About this exercise
Once the line with "(** * MinerSpec: the miner's cycles" is found in the entries below, repeat it and each following line exactly, up to and including the line with "From S2P Require Import Pools.". Add no other lines.

Extracted data
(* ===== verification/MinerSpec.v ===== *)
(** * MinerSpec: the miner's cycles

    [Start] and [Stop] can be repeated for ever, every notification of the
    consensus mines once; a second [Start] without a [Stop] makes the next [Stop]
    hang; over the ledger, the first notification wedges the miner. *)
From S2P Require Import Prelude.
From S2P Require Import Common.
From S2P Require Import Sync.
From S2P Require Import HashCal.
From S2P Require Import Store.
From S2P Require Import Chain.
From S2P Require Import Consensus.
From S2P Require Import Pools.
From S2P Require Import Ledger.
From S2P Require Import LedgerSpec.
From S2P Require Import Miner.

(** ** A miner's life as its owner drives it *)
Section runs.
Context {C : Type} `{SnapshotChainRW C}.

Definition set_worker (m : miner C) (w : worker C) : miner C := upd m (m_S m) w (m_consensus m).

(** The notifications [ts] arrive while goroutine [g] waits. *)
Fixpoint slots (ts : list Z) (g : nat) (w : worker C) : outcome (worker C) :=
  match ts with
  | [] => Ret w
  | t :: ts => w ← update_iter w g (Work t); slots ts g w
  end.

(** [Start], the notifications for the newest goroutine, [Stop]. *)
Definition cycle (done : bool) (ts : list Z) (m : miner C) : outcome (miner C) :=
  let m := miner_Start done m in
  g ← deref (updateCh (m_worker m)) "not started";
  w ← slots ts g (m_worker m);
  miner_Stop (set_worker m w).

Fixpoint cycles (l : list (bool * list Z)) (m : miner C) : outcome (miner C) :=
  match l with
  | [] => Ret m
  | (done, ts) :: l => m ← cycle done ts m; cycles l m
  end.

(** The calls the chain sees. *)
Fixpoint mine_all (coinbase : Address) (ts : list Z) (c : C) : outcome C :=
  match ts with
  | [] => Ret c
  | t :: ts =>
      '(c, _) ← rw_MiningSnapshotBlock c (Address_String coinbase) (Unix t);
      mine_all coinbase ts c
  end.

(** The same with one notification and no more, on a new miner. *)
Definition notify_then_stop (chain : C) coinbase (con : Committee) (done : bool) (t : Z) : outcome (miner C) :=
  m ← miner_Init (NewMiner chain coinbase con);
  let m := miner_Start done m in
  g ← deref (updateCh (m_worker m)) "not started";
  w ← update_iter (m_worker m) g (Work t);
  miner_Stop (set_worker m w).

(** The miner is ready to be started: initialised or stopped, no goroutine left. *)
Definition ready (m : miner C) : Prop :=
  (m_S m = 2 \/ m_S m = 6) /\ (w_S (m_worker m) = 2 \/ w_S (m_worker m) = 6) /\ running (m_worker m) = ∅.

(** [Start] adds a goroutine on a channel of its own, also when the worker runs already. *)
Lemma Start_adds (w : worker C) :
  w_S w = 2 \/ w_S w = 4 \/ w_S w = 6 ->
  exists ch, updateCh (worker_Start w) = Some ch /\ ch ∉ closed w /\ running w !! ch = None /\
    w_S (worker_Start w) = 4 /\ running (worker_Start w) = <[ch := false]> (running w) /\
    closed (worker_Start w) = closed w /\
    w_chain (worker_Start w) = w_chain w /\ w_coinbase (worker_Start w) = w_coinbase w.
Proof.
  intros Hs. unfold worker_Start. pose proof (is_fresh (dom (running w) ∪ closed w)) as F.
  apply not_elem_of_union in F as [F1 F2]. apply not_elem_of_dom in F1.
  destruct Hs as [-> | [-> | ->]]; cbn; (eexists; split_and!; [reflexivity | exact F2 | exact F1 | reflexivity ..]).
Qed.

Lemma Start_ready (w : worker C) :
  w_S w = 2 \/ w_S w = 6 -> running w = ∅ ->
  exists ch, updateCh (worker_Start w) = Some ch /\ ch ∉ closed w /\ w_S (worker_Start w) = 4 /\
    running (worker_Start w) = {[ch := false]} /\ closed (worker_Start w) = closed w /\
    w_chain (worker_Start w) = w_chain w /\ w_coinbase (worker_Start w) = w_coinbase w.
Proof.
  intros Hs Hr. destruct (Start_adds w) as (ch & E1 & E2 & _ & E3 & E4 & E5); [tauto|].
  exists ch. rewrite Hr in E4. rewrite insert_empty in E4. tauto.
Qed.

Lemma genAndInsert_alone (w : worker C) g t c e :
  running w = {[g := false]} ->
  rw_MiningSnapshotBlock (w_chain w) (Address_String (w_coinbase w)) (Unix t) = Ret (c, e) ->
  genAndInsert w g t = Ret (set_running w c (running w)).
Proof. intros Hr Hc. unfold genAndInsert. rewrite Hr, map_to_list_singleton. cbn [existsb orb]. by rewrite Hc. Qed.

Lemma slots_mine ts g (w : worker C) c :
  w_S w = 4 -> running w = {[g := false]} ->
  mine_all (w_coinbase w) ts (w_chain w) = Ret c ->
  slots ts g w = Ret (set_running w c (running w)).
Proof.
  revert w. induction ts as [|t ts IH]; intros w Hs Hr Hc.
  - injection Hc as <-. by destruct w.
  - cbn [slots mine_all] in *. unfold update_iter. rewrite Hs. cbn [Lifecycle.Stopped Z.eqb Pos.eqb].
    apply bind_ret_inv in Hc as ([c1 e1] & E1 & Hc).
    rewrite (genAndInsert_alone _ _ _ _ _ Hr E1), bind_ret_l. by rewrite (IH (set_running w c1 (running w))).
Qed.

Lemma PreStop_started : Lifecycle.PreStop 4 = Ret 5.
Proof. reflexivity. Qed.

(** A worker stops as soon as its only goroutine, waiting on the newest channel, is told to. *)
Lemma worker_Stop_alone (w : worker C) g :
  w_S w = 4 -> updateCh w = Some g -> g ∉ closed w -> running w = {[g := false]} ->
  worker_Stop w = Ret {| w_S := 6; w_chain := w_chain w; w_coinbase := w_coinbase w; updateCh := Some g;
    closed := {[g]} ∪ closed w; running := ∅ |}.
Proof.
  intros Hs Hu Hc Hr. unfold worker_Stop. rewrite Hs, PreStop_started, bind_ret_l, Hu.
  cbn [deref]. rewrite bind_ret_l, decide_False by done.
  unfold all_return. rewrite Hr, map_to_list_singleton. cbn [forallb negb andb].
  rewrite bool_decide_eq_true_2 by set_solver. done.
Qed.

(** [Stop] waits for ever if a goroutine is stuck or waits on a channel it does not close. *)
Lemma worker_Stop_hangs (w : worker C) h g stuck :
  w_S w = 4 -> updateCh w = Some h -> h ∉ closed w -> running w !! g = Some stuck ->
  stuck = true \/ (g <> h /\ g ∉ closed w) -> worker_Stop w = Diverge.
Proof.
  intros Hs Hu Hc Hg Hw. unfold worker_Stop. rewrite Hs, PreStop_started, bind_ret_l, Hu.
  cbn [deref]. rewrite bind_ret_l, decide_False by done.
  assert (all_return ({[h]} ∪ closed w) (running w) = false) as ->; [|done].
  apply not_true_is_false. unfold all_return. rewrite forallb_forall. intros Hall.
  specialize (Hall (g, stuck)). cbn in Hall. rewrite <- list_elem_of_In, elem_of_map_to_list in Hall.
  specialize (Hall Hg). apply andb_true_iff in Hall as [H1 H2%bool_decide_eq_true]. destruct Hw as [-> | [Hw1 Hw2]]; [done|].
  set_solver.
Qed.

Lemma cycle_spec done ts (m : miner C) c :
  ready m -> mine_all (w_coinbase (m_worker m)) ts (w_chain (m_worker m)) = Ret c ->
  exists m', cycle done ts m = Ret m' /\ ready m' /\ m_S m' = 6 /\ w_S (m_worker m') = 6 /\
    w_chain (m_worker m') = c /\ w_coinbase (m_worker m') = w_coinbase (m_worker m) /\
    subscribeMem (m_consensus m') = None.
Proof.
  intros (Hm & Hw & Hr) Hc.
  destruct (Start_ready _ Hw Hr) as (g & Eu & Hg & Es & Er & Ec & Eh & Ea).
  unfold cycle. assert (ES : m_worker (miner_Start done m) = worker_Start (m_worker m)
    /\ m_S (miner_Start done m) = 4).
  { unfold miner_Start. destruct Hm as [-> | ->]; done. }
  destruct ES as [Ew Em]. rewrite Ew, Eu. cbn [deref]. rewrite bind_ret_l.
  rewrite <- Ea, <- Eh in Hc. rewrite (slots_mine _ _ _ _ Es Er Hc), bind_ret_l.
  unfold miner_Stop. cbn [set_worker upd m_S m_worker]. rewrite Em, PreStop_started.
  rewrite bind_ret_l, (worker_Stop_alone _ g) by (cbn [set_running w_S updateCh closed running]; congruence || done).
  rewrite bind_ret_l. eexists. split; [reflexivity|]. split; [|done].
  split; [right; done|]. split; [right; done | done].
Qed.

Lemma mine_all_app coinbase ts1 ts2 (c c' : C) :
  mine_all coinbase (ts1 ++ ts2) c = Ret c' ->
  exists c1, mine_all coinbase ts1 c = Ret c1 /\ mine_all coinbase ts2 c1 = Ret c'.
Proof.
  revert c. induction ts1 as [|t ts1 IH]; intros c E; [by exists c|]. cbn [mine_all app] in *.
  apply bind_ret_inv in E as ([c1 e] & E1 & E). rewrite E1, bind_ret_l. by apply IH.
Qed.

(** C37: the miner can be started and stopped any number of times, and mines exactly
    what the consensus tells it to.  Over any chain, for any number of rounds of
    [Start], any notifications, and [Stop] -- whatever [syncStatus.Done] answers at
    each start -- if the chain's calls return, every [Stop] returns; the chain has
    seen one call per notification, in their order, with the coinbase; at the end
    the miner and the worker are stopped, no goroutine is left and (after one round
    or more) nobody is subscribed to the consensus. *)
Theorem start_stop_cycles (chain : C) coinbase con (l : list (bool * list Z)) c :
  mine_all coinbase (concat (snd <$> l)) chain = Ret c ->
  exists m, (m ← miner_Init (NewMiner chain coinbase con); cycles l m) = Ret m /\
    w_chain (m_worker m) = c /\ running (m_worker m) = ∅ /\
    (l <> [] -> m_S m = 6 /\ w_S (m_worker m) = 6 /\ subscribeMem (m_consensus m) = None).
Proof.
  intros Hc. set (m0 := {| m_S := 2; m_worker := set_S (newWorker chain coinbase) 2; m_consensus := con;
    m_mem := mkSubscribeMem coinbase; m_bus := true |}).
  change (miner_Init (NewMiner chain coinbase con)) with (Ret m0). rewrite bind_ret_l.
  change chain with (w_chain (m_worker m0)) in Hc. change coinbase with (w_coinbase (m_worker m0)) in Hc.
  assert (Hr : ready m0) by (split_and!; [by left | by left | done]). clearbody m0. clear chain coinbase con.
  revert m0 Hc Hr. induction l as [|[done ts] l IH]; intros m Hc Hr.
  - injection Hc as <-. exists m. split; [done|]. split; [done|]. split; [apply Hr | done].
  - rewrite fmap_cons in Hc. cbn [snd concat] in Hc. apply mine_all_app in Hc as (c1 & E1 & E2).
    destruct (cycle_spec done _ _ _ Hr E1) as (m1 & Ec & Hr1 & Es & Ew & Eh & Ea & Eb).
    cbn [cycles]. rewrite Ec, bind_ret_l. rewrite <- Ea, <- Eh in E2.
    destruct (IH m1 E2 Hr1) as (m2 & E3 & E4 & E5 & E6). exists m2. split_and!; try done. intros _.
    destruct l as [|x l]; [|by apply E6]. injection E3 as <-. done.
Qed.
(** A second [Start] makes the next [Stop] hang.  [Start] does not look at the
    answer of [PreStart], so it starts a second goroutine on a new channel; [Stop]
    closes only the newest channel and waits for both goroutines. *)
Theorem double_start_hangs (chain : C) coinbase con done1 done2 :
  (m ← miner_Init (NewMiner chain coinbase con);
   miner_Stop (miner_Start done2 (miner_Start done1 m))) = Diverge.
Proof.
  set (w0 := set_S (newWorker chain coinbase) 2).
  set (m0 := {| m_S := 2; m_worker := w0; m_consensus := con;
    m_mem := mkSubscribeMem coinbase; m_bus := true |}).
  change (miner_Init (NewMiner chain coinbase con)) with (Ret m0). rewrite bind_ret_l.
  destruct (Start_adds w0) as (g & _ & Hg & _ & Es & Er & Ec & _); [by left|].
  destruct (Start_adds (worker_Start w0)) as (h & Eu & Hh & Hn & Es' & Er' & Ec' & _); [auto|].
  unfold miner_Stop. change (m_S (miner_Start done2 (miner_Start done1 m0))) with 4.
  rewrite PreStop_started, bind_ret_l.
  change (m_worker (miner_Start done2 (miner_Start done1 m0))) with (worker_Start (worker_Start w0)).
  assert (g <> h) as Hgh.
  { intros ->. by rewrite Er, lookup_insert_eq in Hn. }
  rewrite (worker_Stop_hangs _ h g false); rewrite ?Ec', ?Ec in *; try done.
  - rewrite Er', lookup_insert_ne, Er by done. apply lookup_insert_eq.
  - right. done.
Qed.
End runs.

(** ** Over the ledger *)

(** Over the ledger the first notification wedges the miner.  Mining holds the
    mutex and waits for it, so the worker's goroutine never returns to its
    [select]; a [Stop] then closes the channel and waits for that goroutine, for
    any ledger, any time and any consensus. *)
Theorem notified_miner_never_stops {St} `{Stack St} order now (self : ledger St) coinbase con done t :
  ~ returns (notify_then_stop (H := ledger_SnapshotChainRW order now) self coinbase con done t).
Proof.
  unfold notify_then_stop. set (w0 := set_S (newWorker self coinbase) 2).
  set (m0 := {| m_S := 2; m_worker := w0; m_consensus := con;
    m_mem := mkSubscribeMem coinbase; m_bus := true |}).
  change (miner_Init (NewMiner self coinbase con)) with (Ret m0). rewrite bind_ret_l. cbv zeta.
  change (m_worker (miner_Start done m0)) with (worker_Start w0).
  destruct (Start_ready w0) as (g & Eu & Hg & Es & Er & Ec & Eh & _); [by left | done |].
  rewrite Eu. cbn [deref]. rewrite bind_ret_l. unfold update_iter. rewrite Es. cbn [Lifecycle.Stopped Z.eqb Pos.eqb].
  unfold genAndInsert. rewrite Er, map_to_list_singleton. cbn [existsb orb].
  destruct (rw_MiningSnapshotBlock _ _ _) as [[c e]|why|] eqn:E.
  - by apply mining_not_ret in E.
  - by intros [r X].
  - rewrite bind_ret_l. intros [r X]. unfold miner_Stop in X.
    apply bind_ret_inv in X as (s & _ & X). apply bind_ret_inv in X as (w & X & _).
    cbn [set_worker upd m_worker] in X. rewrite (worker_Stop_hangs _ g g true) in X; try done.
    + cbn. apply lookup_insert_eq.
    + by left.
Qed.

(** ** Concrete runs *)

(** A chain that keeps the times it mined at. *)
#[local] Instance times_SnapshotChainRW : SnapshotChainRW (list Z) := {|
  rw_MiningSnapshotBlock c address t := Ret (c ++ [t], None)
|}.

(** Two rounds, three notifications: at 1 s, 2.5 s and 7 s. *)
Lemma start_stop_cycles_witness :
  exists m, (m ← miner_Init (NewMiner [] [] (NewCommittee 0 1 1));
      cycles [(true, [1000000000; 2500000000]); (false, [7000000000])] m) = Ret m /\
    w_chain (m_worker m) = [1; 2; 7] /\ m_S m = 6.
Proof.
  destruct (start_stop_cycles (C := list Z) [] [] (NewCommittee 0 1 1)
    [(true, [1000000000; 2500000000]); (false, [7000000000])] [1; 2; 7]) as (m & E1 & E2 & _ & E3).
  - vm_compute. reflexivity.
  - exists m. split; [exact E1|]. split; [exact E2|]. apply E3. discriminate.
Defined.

Your solution
(** * MinerSpec: the miner's cycles

    [Start] and [Stop] can be repeated for ever, every notification of the
    consensus mines once; a second [Start] without a [Stop] makes the next [Stop]
    hang; over the ledger, the first notification wedges the miner. *)
From S2P Require Import Prelude.
From S2P Require Import Common.
From S2P Require Import Sync.
From S2P Require Import HashCal.
From S2P Require Import Store.
From S2P Require Import Chain.
From S2P Require Import Consensus.
From S2P Require Import Pools.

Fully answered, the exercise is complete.